> [BRIEF] What you return must be every line from the beginning of the data through the line holding "length pages = length", unchanged.
── MATERIAL PROVIDED ──
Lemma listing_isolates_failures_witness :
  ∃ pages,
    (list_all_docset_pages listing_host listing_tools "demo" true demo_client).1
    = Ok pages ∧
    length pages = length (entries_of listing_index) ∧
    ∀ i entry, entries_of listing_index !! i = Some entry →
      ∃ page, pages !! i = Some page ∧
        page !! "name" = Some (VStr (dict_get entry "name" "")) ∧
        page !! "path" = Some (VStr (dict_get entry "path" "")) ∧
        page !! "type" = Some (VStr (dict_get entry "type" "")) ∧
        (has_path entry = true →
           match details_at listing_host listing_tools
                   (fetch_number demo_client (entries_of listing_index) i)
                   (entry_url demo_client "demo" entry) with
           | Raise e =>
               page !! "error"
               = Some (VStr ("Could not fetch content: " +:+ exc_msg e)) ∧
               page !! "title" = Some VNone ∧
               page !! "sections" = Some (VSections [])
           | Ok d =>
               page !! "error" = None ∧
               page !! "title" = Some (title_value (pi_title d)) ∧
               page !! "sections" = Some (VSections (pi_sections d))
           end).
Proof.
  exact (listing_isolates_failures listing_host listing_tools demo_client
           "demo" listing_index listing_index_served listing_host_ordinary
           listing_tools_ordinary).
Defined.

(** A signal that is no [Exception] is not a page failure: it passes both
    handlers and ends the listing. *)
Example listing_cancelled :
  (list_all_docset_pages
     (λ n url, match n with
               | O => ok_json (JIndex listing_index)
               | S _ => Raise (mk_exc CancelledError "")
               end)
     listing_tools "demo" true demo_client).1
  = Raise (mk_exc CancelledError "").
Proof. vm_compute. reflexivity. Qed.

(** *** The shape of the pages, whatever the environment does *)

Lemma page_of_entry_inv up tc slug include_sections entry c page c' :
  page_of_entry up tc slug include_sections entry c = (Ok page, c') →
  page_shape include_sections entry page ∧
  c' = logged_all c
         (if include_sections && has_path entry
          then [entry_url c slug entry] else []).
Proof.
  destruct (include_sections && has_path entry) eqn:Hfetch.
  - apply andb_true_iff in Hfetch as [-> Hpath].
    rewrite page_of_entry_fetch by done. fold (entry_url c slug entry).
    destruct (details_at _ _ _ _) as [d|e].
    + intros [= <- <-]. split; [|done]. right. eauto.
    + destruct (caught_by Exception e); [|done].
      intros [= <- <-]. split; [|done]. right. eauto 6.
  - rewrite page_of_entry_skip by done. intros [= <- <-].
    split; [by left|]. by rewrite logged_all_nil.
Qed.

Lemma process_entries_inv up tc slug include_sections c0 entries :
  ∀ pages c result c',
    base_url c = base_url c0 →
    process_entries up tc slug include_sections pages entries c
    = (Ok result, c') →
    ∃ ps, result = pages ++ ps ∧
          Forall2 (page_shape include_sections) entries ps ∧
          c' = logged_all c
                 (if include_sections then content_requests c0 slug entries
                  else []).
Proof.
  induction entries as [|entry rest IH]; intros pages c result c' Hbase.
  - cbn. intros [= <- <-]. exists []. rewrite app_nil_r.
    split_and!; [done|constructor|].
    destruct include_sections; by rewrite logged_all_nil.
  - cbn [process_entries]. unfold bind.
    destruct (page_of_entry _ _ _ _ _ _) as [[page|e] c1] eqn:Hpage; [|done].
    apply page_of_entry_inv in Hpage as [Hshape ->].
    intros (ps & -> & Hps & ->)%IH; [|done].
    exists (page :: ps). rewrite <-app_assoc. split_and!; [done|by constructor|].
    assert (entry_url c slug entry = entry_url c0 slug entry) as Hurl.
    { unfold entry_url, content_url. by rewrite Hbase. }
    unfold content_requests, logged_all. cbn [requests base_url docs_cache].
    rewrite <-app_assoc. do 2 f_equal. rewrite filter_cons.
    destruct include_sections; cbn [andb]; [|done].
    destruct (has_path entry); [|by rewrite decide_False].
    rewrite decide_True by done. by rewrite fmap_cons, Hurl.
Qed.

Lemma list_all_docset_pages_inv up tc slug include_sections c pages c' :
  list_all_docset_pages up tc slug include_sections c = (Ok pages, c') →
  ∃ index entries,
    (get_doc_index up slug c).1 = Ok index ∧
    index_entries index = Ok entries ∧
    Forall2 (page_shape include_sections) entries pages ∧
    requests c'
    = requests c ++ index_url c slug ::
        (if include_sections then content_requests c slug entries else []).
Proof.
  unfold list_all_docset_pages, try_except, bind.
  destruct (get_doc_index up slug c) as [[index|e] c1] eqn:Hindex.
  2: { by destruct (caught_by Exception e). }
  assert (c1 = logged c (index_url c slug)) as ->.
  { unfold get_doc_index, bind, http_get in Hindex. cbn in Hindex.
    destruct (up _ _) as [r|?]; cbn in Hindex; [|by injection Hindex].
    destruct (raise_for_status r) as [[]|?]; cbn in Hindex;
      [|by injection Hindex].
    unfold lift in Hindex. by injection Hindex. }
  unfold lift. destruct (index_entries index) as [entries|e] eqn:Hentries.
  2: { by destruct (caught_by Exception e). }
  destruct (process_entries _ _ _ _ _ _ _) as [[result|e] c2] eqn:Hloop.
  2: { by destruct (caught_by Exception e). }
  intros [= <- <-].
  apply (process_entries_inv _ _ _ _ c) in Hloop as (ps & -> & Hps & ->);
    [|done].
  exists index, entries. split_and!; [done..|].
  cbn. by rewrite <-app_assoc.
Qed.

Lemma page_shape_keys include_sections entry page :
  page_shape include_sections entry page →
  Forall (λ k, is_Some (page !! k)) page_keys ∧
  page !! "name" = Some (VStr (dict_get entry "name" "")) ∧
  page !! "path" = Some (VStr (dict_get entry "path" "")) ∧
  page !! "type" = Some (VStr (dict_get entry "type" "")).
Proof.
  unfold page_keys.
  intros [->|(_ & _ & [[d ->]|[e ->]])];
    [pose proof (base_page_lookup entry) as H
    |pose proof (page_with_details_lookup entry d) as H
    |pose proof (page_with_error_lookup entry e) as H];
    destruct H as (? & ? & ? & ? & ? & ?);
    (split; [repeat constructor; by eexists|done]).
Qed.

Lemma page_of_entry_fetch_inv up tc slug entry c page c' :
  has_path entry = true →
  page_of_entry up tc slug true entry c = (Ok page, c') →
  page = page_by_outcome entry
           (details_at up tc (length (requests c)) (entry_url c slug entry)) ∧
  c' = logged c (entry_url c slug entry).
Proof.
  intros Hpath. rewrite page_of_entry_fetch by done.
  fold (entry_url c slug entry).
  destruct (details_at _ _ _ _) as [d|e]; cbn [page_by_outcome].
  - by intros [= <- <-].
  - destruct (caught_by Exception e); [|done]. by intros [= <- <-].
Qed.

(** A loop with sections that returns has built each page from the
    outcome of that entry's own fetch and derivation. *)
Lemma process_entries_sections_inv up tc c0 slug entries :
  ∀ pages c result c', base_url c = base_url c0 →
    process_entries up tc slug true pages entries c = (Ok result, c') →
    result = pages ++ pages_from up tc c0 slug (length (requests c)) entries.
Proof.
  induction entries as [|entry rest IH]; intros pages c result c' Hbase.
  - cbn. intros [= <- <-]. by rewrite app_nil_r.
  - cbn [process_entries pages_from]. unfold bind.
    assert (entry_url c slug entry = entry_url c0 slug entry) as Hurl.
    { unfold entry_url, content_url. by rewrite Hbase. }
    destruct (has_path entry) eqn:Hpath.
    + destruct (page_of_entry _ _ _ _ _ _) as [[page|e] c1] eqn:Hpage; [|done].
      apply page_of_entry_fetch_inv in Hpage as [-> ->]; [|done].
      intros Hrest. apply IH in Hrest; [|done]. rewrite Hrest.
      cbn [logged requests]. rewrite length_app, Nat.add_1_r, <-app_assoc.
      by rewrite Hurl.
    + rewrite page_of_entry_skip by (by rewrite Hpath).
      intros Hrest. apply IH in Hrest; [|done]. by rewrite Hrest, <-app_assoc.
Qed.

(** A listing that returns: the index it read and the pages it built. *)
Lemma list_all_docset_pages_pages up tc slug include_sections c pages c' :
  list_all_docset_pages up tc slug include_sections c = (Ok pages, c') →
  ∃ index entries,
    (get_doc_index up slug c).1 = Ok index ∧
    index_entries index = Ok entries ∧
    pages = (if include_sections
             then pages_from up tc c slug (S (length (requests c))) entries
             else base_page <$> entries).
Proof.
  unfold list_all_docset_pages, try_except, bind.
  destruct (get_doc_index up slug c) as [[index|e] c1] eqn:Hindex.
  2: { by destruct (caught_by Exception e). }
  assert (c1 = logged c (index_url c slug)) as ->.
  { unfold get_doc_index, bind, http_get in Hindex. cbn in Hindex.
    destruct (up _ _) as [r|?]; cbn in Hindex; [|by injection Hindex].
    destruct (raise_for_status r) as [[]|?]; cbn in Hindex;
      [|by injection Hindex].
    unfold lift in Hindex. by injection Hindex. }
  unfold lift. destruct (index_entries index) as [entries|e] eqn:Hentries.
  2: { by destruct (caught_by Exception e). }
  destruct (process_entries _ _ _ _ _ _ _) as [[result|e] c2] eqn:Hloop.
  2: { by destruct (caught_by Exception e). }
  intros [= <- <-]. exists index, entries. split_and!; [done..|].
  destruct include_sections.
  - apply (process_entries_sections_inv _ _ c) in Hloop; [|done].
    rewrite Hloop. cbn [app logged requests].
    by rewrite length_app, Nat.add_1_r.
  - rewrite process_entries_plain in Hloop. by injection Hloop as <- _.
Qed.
───
> [EXERCISE RESULT]
Lemma listing_isolates_failures_witness :
  ∃ pages,
    (list_all_docset_pages listing_host listing_tools "demo" true demo_client).1
    = Ok pages ∧
    length pages = length (entries_of listing_index) ∧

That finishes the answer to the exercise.